--- Dataset records ---

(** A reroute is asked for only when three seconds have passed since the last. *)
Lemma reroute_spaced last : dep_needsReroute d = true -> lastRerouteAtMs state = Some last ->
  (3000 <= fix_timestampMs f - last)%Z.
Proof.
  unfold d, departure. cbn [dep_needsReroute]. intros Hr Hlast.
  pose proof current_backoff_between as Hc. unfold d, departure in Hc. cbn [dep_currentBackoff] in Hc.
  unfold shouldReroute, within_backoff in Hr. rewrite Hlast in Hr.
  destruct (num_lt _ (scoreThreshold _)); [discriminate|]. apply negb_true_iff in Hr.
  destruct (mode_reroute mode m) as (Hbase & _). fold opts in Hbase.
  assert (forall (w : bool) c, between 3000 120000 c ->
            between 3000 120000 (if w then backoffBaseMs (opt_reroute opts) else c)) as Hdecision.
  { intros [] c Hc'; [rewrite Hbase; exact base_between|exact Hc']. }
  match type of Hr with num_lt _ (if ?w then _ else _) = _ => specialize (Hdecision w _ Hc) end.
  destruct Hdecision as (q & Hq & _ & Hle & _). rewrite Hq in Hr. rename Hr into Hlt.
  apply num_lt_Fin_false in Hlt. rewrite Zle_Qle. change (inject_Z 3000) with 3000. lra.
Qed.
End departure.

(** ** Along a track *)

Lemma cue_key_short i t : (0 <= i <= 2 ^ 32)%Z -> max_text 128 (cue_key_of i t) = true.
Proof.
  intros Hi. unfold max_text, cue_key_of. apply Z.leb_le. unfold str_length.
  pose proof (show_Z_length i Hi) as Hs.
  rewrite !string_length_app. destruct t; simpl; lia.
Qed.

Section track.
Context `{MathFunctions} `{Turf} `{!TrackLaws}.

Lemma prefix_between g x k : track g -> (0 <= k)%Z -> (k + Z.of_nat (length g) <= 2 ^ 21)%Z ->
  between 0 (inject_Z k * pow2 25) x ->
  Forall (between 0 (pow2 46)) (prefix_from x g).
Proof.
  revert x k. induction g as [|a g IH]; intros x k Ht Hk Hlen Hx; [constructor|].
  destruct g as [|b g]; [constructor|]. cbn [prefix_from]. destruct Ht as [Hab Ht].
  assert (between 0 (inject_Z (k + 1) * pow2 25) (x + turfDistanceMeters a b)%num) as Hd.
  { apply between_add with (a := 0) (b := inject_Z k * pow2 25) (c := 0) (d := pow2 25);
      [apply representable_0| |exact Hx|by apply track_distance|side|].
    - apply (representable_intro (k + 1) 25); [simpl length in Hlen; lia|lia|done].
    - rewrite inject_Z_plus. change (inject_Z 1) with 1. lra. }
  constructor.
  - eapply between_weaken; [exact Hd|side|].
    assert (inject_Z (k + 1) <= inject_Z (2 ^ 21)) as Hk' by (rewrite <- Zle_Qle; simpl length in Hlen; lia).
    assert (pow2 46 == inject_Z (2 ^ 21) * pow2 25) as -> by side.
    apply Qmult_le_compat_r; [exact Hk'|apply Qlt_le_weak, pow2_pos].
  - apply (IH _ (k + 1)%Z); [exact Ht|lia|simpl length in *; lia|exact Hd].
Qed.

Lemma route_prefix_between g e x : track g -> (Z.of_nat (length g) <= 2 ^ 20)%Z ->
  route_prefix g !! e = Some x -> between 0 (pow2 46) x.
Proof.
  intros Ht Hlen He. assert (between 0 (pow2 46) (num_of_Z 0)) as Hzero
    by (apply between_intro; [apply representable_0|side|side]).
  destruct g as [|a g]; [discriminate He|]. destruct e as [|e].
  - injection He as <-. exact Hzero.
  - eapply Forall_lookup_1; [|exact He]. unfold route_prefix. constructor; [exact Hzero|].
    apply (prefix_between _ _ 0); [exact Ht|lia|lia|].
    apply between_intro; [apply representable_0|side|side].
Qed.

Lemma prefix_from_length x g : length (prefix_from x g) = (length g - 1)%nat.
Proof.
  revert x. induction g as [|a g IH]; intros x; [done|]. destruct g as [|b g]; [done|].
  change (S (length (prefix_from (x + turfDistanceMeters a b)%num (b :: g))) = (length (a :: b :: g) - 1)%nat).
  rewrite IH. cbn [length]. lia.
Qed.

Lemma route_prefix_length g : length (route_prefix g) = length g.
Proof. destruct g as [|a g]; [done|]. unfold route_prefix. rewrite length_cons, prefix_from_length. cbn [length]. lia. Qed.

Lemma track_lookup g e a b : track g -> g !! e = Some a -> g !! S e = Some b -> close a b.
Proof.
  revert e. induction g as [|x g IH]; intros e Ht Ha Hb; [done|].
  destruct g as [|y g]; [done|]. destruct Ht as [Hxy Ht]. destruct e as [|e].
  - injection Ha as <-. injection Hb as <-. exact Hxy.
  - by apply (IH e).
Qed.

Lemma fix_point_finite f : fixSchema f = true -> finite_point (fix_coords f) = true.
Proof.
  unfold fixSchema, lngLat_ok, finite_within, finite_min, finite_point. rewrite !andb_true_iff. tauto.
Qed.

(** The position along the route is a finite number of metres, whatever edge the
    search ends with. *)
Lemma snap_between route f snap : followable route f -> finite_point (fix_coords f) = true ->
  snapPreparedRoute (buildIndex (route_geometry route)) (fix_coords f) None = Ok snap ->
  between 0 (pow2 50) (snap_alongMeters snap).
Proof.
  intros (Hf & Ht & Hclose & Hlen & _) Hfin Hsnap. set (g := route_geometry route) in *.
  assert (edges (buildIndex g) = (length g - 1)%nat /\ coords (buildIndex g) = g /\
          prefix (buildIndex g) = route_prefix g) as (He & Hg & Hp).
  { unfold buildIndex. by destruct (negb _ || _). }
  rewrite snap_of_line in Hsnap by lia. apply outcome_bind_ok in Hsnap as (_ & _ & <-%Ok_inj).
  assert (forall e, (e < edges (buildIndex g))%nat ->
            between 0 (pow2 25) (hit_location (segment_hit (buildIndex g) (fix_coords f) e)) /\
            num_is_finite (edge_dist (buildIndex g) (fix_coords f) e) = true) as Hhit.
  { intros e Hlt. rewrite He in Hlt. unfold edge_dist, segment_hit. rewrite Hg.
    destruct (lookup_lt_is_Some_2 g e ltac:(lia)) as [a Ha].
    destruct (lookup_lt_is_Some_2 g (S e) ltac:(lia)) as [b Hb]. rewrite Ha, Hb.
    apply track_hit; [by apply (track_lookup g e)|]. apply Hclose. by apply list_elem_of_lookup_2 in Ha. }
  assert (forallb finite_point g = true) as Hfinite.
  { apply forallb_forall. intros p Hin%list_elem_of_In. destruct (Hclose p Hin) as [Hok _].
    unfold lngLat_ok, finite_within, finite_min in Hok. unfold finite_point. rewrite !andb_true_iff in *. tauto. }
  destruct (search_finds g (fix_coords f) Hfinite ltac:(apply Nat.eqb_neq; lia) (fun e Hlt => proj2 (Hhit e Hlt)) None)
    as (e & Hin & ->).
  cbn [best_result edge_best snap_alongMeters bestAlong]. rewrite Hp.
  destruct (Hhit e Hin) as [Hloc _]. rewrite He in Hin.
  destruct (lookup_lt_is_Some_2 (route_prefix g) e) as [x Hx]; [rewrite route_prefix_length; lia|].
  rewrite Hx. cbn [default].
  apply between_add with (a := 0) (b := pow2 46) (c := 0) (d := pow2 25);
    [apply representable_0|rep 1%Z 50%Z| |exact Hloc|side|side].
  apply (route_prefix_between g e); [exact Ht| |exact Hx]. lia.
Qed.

---

Task brief ::
Copy exactly the lines that run from the first line of the data to the line containing "unfold shouldReroute, within_backoff", please, with both ends included and nothing else.

Response to the task ::
(** A reroute is asked for only when three seconds have passed since the last. *)
Lemma reroute_spaced last : dep_needsReroute d = true -> lastRerouteAtMs state = Some last ->
  (3000 <= fix_timestampMs f - last)%Z.
Proof.
  unfold d, departure. cbn [dep_needsReroute]. intros Hr Hlast.
  pose proof current_backoff_between as Hc. unfold d, departure in Hc. cbn [dep_currentBackoff] in Hc.
  unfold shouldReroute, within_backoff in Hr. rewrite Hlast in Hr.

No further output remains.